Relative importance of venous sinus thrombosis and glymphatic clearance in IIH

With a rigid cranium, we understand that the increased ICP in IIH must be secondary to the increase in volume of one of the intracranial compartments i.e., the brain, blood, CSF, or glymphatics. There is no increase in brain cellular volume nor in CSF ventricular volume, with the latter even reduced in volume due to smaller lateral ventricles in imaging of patients with IIH. The intracranial vascular compartment may be expanded if venous sinus stenosis is the confirmed cause of IIH, yet this is not the case from studies and cases we described above. In addition, the cerebral venous sinuse is a low-pressure system which is compressible. Venous sinus stenosis is commonly apparent in normal patients without increase in ICP [20], and venous sinus stenosis is reversible after ICP lowering with CSF drainage or lumbar puncture [22,23]. On the other hand, the glymphatics system is a fluid filled system with high convective flow volume.

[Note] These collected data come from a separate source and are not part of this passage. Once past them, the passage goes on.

Lemma enc1_step mode c t n hp :
  full_mode mode →
  (∃ n' hp', unescape_check (enc1 mode c ++ t) mode n hp = unescape_check t mode n' hp') ∧
  unescape_build (enc1 mode c ++ t) mode = (r ← unescape_build t mode; Some (c :: r)).
Proof.
  intros [Hm1 Hm2]. unfold enc1. destruct (is_plus_space c mode) eqn:Ep.
  - unfold is_plus_space in Ep. apply andb_true_iff in Ep as [Ec Em].
    apply beq_true in Ec as ->. apply bool_decide_eq_true in Em as ->. split; [by do 2 eexists|done].
  - destruct (shouldEscape c mode) eqn:Es.
    + destruct (hex_pair_upperhex c) as (Ha & Hb & Hv). cbn [app unescape_check unescape_build].
      rewrite beq_refl, Ha, Hb. cbn [negb orb]. destruct (ishex_unhex _ Ha) as [x ->].
      rewrite Hv. cbn [mbind option_bind].
      rewrite (bool_decide_false (mode = encodeHost)), (bool_decide_false (mode = encodeZone)) by done.
      cbn [andb]. split; [by do 2 eexists|done].
    + cbn [app unescape_check unescape_build].
      rewrite (beq_ne c "%") by (intros ->; by rewrite percent_escaped in Es).
      rewrite (bool_decide_false (mode = encodeHost ∨ mode = encodeZone)) by (by intros [|]).
      cbn [andb]. destruct (beq_spec c "+") as [->|]; [|split; [by do 2 eexists|done]].
      rewrite (bool_decide_false (mode = encodeQueryComponent)) by (by intros ->).
      split; [by do 2 eexists|done].
Qed.

Lemma unescape_esc mode s : full_mode mode → unescape (esc mode s) mode = Some (Ok s).
Proof.
  intros Hm.
  assert (∀ n hp, ∃ nh, unescape_check (esc mode s) mode n hp = Some (Ok nh)) as Hc.
  { induction s as [|c s IH]; intros n hp; [by eexists|].
    change (esc mode (c :: s)) with (enc1 mode c ++ esc mode s).
    destruct (enc1_step mode c (esc mode s) n hp Hm) as [(n' & hp' & ->) _]. apply IH. }
  assert (unescape_build (esc mode s) mode = Some s) as Hb.
  { clear Hc. induction s as [|c s IH]; [done|].
    change (esc mode (c :: s)) with (enc1 mode c ++ esc mode s).
    destruct (enc1_step mode c (esc mode s) 0 false Hm) as [_ ->]. by rewrite IH. }
  destruct (Hc 0 false) as [nh Hnh]. by eapply unescape_by_build.
Qed.

(** Percent-encoding round trips: in every mode but the host's, escaping any byte
    string (without a write out of range) and unescaping the result gives the string
    back. *)
Theorem unescape_escape mode s :
  full_mode mode → ∃ t, escape s mode = Some t ∧ unescape t mode = Some (Ok s).
Proof. intros Hm. exists (esc mode s). split; [apply escape_spec|by apply unescape_esc]. Qed.

(** ** Totality *)

Lemma andthen_total {A B} (m : option (result url_err A)) (k : A → option (result url_err B)) :
  (∃ r, m = Some r) → (∀ a, ∃ r, k a = Some r) → ∃ r, andthen m k = Some r.
Proof. intros [[a|e] ->] Hk; [apply Hk|by eexists]. Qed.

Any small change in the volume of this clearance system will result in large change in intracranial pressure. Akins [31] used the term glymphedema to explain the various pathologies related to this glymphatic clearance system. IIH is most likely the result of dysfunction of the glymphatic clearance system, the fourth component within our cranial cavity.

Conclusion

In summary, available evidence including imaging finding shows that transverse/sigmoid sinus stenosis in patients with IIH is more likely the consequence rather than the cause. Cerebral venous sinus stenosis is less likely the pathogenetic mechanism or cause of IIH. The elevation of ICP in IIH can be better explained by the result of increased volume of CSF-ISF (glymphatic fluid) inside the brain parenchyma, mostly probably the consequence of impaired glymphatic outflow clearance.